For many years I followed the credo of a veteran NBA beat writer who proclaimed: “There is no other league.”

I was with basketball from Day One of the regular season, and riveted at the onset of the playoffs. The main reason I bought a mini-satellite dish two years ago was to get the NBA League Pass package.

Thanks to the lockout, I discovered other uses for the dish, such as watching “The Crocodile Hunter” on Animal Planet. (Have you seen this guy? He wrestles with crocodiles, plays with snakes and snorkels with sharks, all while wearing khaki shorts cut to John Stockton-like length.)

Now there isn’t enough incentive to get me to order up all those regular-season games again.

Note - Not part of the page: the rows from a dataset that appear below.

(** [dropCR] of [bufio.ScanLines] *)
Definition CR : ascii := "013"%char.
Definition dropCR (l : bytes) : bytes :=
  match last l with
  | Some c => if Ascii.eqb c CR then removelast l else l
  | None => l
  end.

(** [strings.TrimSpace(line) == ""] *)
Definition blank (l : bytes) : bool := bool_decide (TrimSpace_bytes l = []).

(** The lines that are sent for the lines [ls] of the stream. *)
Definition tokens (ls : list bytes) : list bytes :=
  filter (fun l => blank l = false) (map dropCR ls).

Inductive signal := SIGTERM | SIGKILL.

(** Why the loop ended: the end of the output, an error of the scanner, or
    [stopCh]. *)
Inductive reason := AtEOF | OnError (e : error) | OnStop.

(** Where [readLogs] is.  [Scanning buf err]: inside [scanner.Scan()], with the
    scanner's unread bytes and its error, if the pipe has reported one;
    [Sending]: at the [select] of the loop; [Scanned]: after the loop;
    [Deferring]: before the deferred function has the lock; [Terminating]: in
    its [select]; [Reaped]: after it. *)
Inductive pc :=
| Scanning (buf : bytes) (err : option error)
| Sending (line buf : bytes) (err : option error)
| Scanned (e : error)
| Deferring (why : reason)
| Terminating (why : reason)
| Reaped (why : reason).
(** ** The channel is a queue *)

Lemma internal_queue l w w' :
  internal l = true -> exec l w = Some w' ->
  lines (rd w) `prefix_of` lines (rd w') /\ received w' = received w.
Proof.
  intros Hl E. unfold exec in E. destruct (panicked w); [done|].
  destruct l; try done; simpl in E; try (by repeat (case_match || case_decide); simplify_eq/=).
  destruct (tail_step f (fs_ w) n (at_ w) (rd w)) as [[p r]|] eqn:Et; simpl in E; simplify_eq/=.
  split; [|done]. destruct (at_ w); simpl in Et; try done.
  - by repeat case_match; simplify_eq/=.
  - destruct (file (rd w)) as [fl|]; [|done].
    assert (lines (ReadString_round f (fs_ w) n acc fl (rd w)).2 = lines (rd w)) as El.
    { unfold ReadString_round. by repeat case_match. }
    destruct (ReadString_round f (fs_ w) n acc fl (rd w)) as [[acc'|line|e] r']; simpl in *;
      [|case_decide|]; simplify_eq/=; by rewrite El.
  - injection Et as <- <-. unfold reopen, with_file. by repeat case_match.
  - destruct (_ <? _)%nat; simplify_eq/=. by eexists.
  - by simplify_eq/=.
  - by simplify_eq/=.
Qed.

#[global] Instance file_reader_laws : LogReaderLaws world.
Proof.
  split.
  - intros w x w'. simpl. unfold exec. destruct (panicked w); [done|].
    destruct (lines (rd w)) as [|y ls] eqn:El; simpl; [done|]. intros [= <- <-]. done.
  - intros l w w'. simpl. destruct (internal l) eqn:Hl; [|done]. by apply internal_queue.
  - intros w w'. simpl. unfold exec. destruct (panicked w); [done|].
    destruct (stopCh (rd w)); simpl; [done|]. by intros [= <-].
Qed.

(** In the hands of a client, too, the reader keeps its account of the file. *)
Lemma moves_tailing i c seen rest w0 w :
  tailing i c [] seen rest w0 -> reader_moves append_only w0 w ->
  exists seen' rest', tailing i c [] seen' rest' w.
Proof.
  intros H0. assert (forall l w w', append_only l -> exec l w = Some w' ->
    (exists s r, tailing i c [] s r w) -> exists s r, tailing i c [] s r w') as Hex.
  { intros l v v' Hl E (s & r & HT).
    destruct (exec_tailing i c [] l s r _ _ HT Hl E) as (s' & r' & ? & _). eauto. }
  induction 1 as [|v l v' _ IH Hl E|v x v' _ IH E|v v' _ IH E]; simpl in *; [eauto| | |].
  - destruct (internal l); [|done]. by apply (Hex l v).
  - destruct (exec LRecv v) as [v1|] eqn:E1; simpl in E; [|done].
    destruct (head _); simpl in E; [|done]. injection E as _ <-. by apply (Hex LRecv v).
  - destruct (exec LStop v) as [v1|] eqn:E1; simpl in E; [|done].
    destruct (panicked v1); simplify_eq. by apply (Hex LStop v).
Qed.

(** ** A goroutine that cannot send *)

Definition blocked (line : bytes) (w : world) : Prop :=
  at_ w = Sending line /\ (linesCap <= length (lines (rd w)))%nat /\ stoppedCh (rd w) = false.

Lemma blocked_step line l w w1 :
  blocked line w -> LRecv <> l -> exec l w = Some w1 -> blocked line w1.
Proof.
  intros (Hat & Hl & Hs) Hne E. unfold exec in E. destruct (panicked w); [done|]. unfold blocked.
  destruct l; simpl in E; try (by repeat (case_match || case_decide); simplify_eq/=).
  - case_decide as Hn; [by rewrite Hn in Hat|done].
  - rewrite Hat in E. simpl in E. by rewrite (proj2 (Nat.ltb_ge _ _) Hl) in E.
Qed.

End FileReaderLemmas.

Module FileReaderProperties.
Import FileReader FileReaderLemmas.

(** The reader holds the file open at [off], nothing buffered: what [Start] and
    [reopen] establish. *)
Lemma positioned i off c w :
  at_path (fs_ w) = Some i -> inodes (fs_ w) !! i = Some c -> fits c = true ->
  at_ w = AtSelect -> file (rd w) = Some (mkFile i off) -> buf (rd w) = [] ->
  offset (rd w) = Z.of_nat off -> (off <= length c)%nat ->
  tailing i (take off c) (output w) [] (drop off c) w.
Proof.
  intros Hp Hi Hf Hat Efl Hb Ho Hle.
  assert (length (take off c) = off) as Hlen by (rewrite length_take; lia).
  constructor; simpl; rewrite ?take_drop, ?app_nil_r; try done.
  - rewrite Ho. unfold zlen. by rewrite Hlen.
  - rewrite Hat. simpl. intros fl Efl'. rewrite Efl in Efl'. injection Efl' as <-.
    split_and!; [done|apply no_nl_nil|]. exists (drop off c). rewrite Hb; simpl.
    by rewrite app_nil_r, Hlen.
Qed.

(** The world before [Start]. *)
Definition new_world (fs : fsys) : world := mkWorld fs NewFileReader NotStarted [] false false.

Lemma start_tailing fs i c w :
  at_path fs = Some i -> inodes fs !! i = Some c -> fits c = true ->
  exec (LStart no_faults) (new_world fs) = Some w ->
  tailing i c [] [] [] w /\ panicked w = false /\ stopCh (rd w) = false.
Proof.
  intros Hp Hi Hf. unfold exec; simpl. unfold Start, os_Open; simpl. rewrite Hp; simpl.
  unfold file_Seek; simpl. rewrite (inode_lookup _ _ _ Hi).
  destruct (Z.ltb_spec (zlen c) 0); [pose proof (zlen_nonneg c); lia|]. simpl. intros [= <-].
  split_and!; try done. rewrite zlen_to_nat.
  pose proof (positioned i (length c) c (mkWorld fs (mk (Some (mkFile i (length c))) []
    (Z.of_nat (length c)) [] false false) AtSelect [] false false)) as H1.
  rewrite take_ge, drop_ge in H1 by done. by apply H1.
Qed.

(** C4. What the tailer delivers from a file that only grows.  At every moment
    after [Start], under any interleaving of appends (also in the middle of a
    line), reads of any size, receives and I/O faults, the file is the old
    contents, followed by whole lines [seen], followed by the rest; the lines
    received, queued in the channel or about to be sent are exactly the
    non-empty lines of [seen], each once and in order; and the offset is the
    length of the accounted part, without overflow. *)
Theorem tail_exact fs i c w tr w' :
  at_path fs = Some i -> inodes fs !! i = Some c -> fits c = true ->
  exec (LStart no_faults) (new_world fs) = Some w ->
  Forall append_only tr -> run tr w = Some w' ->
  exists seen rest, inode (fs_ w') i = c ++ seen ++ rest /\ partial_line seen = [] /\
    output w' = log_lines seen /\ offset (rd w') = zlen (c ++ seen).
Proof.
  intros Hp Hi Hf E Htr Hrun. destruct (start_tailing fs i c w Hp Hi Hf E) as (HT & _).
  destruct (run_tailing i c [] tr [] [] w w' HT Htr Hrun) as (seen & rest & [] & _).
  exists seen, rest. split_and!; try done. by apply inode_lookup.
Qed.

Sorry, but the NBA without Jordan is like Soul Train without Don Cornelius--it just ain’t the same. No way I’m paying to see Sacramento-Golden State. DirecTV is offering a free preview for a week, and that will be plenty for me.

What the NBA really must worry about is what the kids are watching. Listen in to the schoolyard conversations and they’re as likely to be talking about a pro wrestler or a snowboarder as an NBA star. The NBA lost three months of TV time, an eternity for kids with short attention spans.

Then there’s the product.

The last vanguard of the NBA’s old school--that glorious 1984 draft that produced Jordan, Olajuwon and Barkley, among others--is almost gone, and the youngsters have yet to prove worthy of taking over.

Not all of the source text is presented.